Cyclic Polygon Plots
Maksim Schreck, Peter Albers, Filip Sadlo
TL;DR
The paper introduces cyclic polygon plots (CPP) to visualize $n$-dimensional data in 2D by decomposing into 2D subspaces and forming polygons that preserve dimension correspondence. It presents two cyclic-pair schemes, ab-bc and ab-cd, along with four placement strategies (intrinsic, geometric, angular, statistical) and benchmarks CPP against PCP and RC across multiple datasets, including a user study. Key contributions include the CPP formulation, intrinsic glyph placement, and a comparative evaluation showing CPP can outperform traditional methods in information density and readability, especially in higher dimensions, though challenges remain for value comparisons and identical vertices. The work demonstrates CPP's potential for scalable, quantitative multivariate analysis and offers practical guidance on scheme selection and placement, with log-scaling shown to enhance readability in dense data.
Abstract
In this paper, we introduce the cyclic polygon plot, a representation based on a novel projection concept for multi-dimensional values. Cyclic polygon plots combine the typically competing requirements of quantitativeness, image-space efficiency, and readability.

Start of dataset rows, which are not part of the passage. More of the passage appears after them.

(** C17: A share delivers what was offered.  A sender that shows a code, has a guess left and offers fewer than
    2^32 streams with distinct paths, backed by files of the declared lengths, with names that pass
    the receiver's check, in all at most the 8 GiB that it takes, with offer and acceptance each fitting one frame (8 MiB), and a
    receiver that types the code and accepts, with storage that takes every write: there are two byte
    streams, what the sender writes and what the receiver writes, with which both succeed
    and read each other to the end; afterwards every offered file with content is at its path below the
    destination byte for byte, and no other file has changed.  A file of length zero is not created: it has no
    chunk, so nothing is kept for it. *)
Theorem share_delivers {D D' : Type} `{VaultFs D} `{VaultFsLaws D'}
    (rngA rngB sender_id : bytes) (code : PairingCode) (guesses ticks : nat) (dest : Path) (dec : ShareOffer → bool)
    (offer : ShareOffer) (ss : list StreamRef) (src : SourceMap) (d : D) (contents : list bytes) (total : u64) (f : D') :
  guesses ≠ 0 → small (spake_start_a rngA (utf8 code) remote sender_id).2 → small (spake_start_b rngB (utf8 code) remote sender_id).2 →
  streams offer = Some ss → total_len offer = Some total → (total ≤ DEFAULT_MAX_ACCEPT_BYTES)%N → (total < N.of_nat ticks)%N →
  (N.of_nat (length ss) < 2 ^ 32)%N → Forall2 (served src d) ss contents → NoDup (sr_path <$> ss) → dec offer = true →
  sendable (FOffer offer) → sendable (FAccept (indices 0 (length ss))) → fs_inv f →
  (∀ ns, Forall (λ n, good_name n = true) ns → fs_path (lexical_normalize dest ++ ns)) →
  (∀ p b (f : D'), fs_inv f → fs_path p → is_ok (fs_write p b f).1 = true) →
  ∃ a b s' paths f',
    serve_connection rngB (mkSender (mkDoor (mkPipe a []) (mkResponder code sender_id guesses)) offer src d) = (Ok tt, s') ∧
    dr_world (sd_door s') = mkPipe [] b ∧
    receive_share ticks rngA code remote sender_id dest dec (mkReceiver (mkPipe b []) f) =
      (Ok (mkReceived paths (inline_texts offer)), mkReceiver (mkPipe [] a) f') ∧
    (∀ p, p ∈ paths ↔ ∃ r b, (r, b) ∈ zip ss contents ∧ b ≠ [] ∧ p = resolve_under (sr_path r) dest) ∧
    (∀ r b, (r, b) ∈ zip ss contents → files f' !! (lexical_normalize dest ++ sr_path r) =
      if decide (b = []) then files f !! (lexical_normalize dest ++ sr_path r) else Some b) ∧
    (∀ q, (∀ r, r ∈ ss → q ≠ lexical_normalize dest ++ sr_path r) → files f' !! q = files f !! q).
Proof.
  intros Hg HmA HmB Hss Htot Hmax Hticks Hn Hserved Hnd Hdec Hoffer Haccept Hinv Hpath Hok.
  destruct (spake_agree rngA rngB (utf8 code) remote sender_id) as (k&HkA&HkB). set (sk := session_key k).
  set (frames := all_frames (data contents) (indices 0 (length ss))).
  set (mac side := confirm_mac k side remote sender_id (spake_start_a rngA (utf8 code) remote sender_id).2
    (spake_start_b rngB (utf8 code) remote sender_id).2).
  set (a1 := framed (spake_start_a rngA (utf8 code) remote sender_id).2 ++ framed (mac SInitiator)).
  set (a2 := framed (sealed_at (initiator_to_responder sk) 0 (FAccept (indices 0 (length ss))))).
  set (b1 := framed (spake_start_b rngB (utf8 code) remote sender_id).2 ++ framed (mac SResponder)).
  set (b2 := wire (responder_to_initiator sk) 0 (FOffer offer :: frames ++ [FDone])).
  destruct (write_arrived offer ss src d contents total Hss Htot Hmax Hn Hserved Hoffer Haccept dest Hpath Hok Hnd (mkPipe [] (a1 ++ a2)) f Hinv)
    as (paths&f'&Hwrite&Hpaths&Hfiles&Hrest).
  exists (a1 ++ a2), (b1 ++ b2). eexists _, paths, f'.
  destruct (receive_wire offer ss src d contents total Hss Htot Hmax Hn Hserved Hoffer Haccept ticks dec sk [] a1 Hdec Hticks) as [Hro Hrs].
  rewrite app_nil_r in Hro, Hrs. split_and!; [| | |exact Hpaths|exact Hfiles|exact Hrest].
  - unfold serve_connection, mbind, SM_bind, in_door. cbn [sd_door sd_offer sd_sources sd_disk]. unfold a1, mac. rewrite <-(assoc_L app).
    rewrite (sender_auth rngA rngB code sender_id k HkA HkB HmA HmB guesses a2 [] Hg). unfold sm_get, door_conn. cbn [sd_door sd_offer sd_sources sd_disk dr_world dr_responder].
    unfold a2. rewrite (hand_over_wire offer ss src d contents total Hss Htot Hmax Hn Hserved Hoffer Haccept). reflexivity.
  - reflexivity.
  - unfold receive_share. unfold mbind at 1, SM_bind at 1, rv_conn at 1. cbn [rv_world rv_disk]. unfold b1, mac. rewrite <-(assoc_L app).
    rewrite (receiver_auth rngA rngB code sender_id k HkA HkB HmA HmB b2 []). unfold mbind at 1, SM_bind at 1, rv_conn at 1. cbn [rv_world rv_disk].
    rewrite app_nil_l. fold (mac SInitiator). fold a1. fold sk. unfold b2, frames. rewrite Hro. unfold mbind at 1, SM_bind at 1, rv_conn at 1. cbn [rv_world rv_disk fst snd].
    change (key_split sk SInitiator).1 with (mkChannel (initiator_to_responder sk) 0). rewrite app_nil_r, Hrs.
    unfold mbind, SM_bind. fold a2. rewrite Hwrite. reflexivity.
Qed.
End pipe.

Our approach is complemented with a placement strategy based on its intrinsic features, resulting in a dimensionality reduction strategy that is consistent with our overall concept. As a result, our approach combines advantages from dimensionality reduction techniques and quantitative plots, supporting a wide range of tasks in multi-dimensional data analysis. We examine and discuss the overall properties of our approach, and demonstrate its utility with a user study and selected examples.